Abstract

Sepsis is a potentially life-threatening complication of infection which affects more than 30 million people globally [1,2]. There is a growing concern for the debilitating effects of sepsis as it is more common than heart attack and claims more life’s than cancer (world sepsis day 2015). Despite medical improvements, global disparities persist for sepsis detection and treatment. Timely diagnosis with rapid treatment methodology has been reported to improve the chances of preventing adverse complications, and thus, reduce mortality rate. Existing methodology relies on an array of blood tests performed in laboratories which is cumbersome, time-consuming, and provides delayed results.

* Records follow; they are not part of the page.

Lemma call_refines c σ T :
  represents σ T → legal c T →
  wp (lcode c) (λ r σ', (lspec c T).1 = r ∧ represents σ' (lspec c T).2) σ.
Proof.
  intros R. destruct c as [L x|L x|x|L|x v|x|L|L x|L|L|x|x|x o|x|x]; cbn [legal lcode].
  - intros [(k & HL & Hlen) Hx]. apply wp_bind.
    eapply wp_mono; [by eapply insert_end_refines|]. intros ? σ' ?. by apply wp_ret.
  - intros [(k & HL & Hlen) Hx]. apply wp_bind.
    eapply wp_mono; [by eapply insert_refines|]. intros ? σ' ?. by apply wp_ret.
  - intros (L & Hx & HL). by apply (remove_refines σ T x L).
  - intros (k & HL & Hne). by apply (next_refines σ T L k).
  - intros [Hx Hv]. apply wp_bind.
    eapply wp_mono; [by apply set_value_refines|]. intros ? σ' ?. by apply wp_ret.
  - intros [i Hi]. destruct (rp_items _ _ R x i Hi) as (Hv & _).
    eapply wp_value; [exact Hv|]. simpl. unfold value_in. by rewrite Hi.
  - intros [k HL]. eapply wp_list; [apply (il_head _ _ _ (rp_lists _ _ R L k HL))|].
    simpl. by rewrite HL.
  - intros [i Hi]. destruct (rp_items _ _ R x i Hi) as (_ & _ & _ & Hc). apply wp_bind, wp_bind.
    eapply wp_container; [exact Hc|]. apply wp_ret, wp_ret. simpl. by rewrite Hi.
  - intros (k & HL & Hne). apply wp_bind.
    eapply wp_next; [by eapply head_next, (rp_lists _ _ R)|]. simpl. rewrite HL.
    destruct (k_items k) as [|j l] eqn:E; [done|]. simpl. rewrite E. simpl.
    destruct (rp_known _ _ R L k j HL) as [i Hi]; [rewrite E; set_solver|].
    destruct (rp_items _ _ R j i Hi) as (_ & _ & Ho & _). rewrite Hi. by eapply wp_owner.
  - intros [k HL]. apply wp_bind. pose proof (rp_lists _ _ R L k HL) as Hk.
    eapply wp_next; [by eapply head_next|]. simpl. rewrite HL. simpl.
    destruct (k_items k) as [|j l] eqn:E; simpl.
    + eapply wp_value; [apply (il_marker _ _ _ Hk)|done].
    + destruct (rp_known _ _ R L k j HL) as [i Hi]; [rewrite E; set_solver|].
      destruct (rp_items _ _ R j i Hi) as (Hv & _). unfold value_in. rewrite Hi.
      by eapply wp_value.
  - intros [i Hi]. destruct (rp_items _ _ R x i Hi) as (_ & _ & Ho & _).
    eapply wp_owner; [exact Ho|]. simpl. by rewrite Hi.
  - intros [i Hi]. destruct (rp_items _ _ R x i Hi) as (_ & _ & _ & Hc).
    eapply wp_container; [exact Hc|]. simpl. by rewrite Hi.
  - intros Hx. apply wp_bind.
    eapply wp_mono; [by apply set_owner_refines|]. intros ? σ' ?. by apply wp_ret.
  - intros Hx. apply wp_bind.
    eapply wp_mono; [by eapply init_item_refines|]. intros ? σ' ?. by apply wp_ret.
  - intros Hx. apply wp_bind.
    eapply wp_mono; [by apply zero_refines|]. intros ? σ' ?. by apply wp_ret.
Qed.
End refinement.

In an effort to minimize the detection time and provide clinically efficient decision making capabilities, we have developed an effective point-of-care screening device as an early stage guide for sepsis. Recent clinical studies have provided insight on the importance of detecting specific biomarkers for diagnosing sepsis. Procalcitonin (PCT) is approved by Food and Drug Administration (FDA) as a biomarker for sepsis[3]. The label-free point-of-care biosensor is designed and fabricated on a flexible hybrid electrode surface. Non-faradaic electrochemical impedance spectroscopy (EIS) technique was implemented to measure the capacitive impedance change unveiling the binding effects of target PCT to the specific capture probe. Specificity and sensitivity of the device is leveraged owing to its unique and targeted assay development strategies allowing to achieve a wide dynamic range of 0.01-100 ng/mL with a detection limit of 0.1 ng/mL. The major advantage provided by this novel technique is the use of undiluted samples without pre-treatment of human serum, plasma and whole blood with low sample volume (<40 uL). Efficient use of the developed biosensor towards practical application was correlated with clinically validated samples. The vision motivating this research was to design an effective sepsis screening device, useful at the hospital using very low patient biofluid sample and provide rapid results with high accuracy. This would allow for medical practitioners to facilitate targeted interventions, there by, offering rapid prognostic approach that can prove to be the cornerstone to provide successful treatment for sepsis and avert severe mortality and morbidity.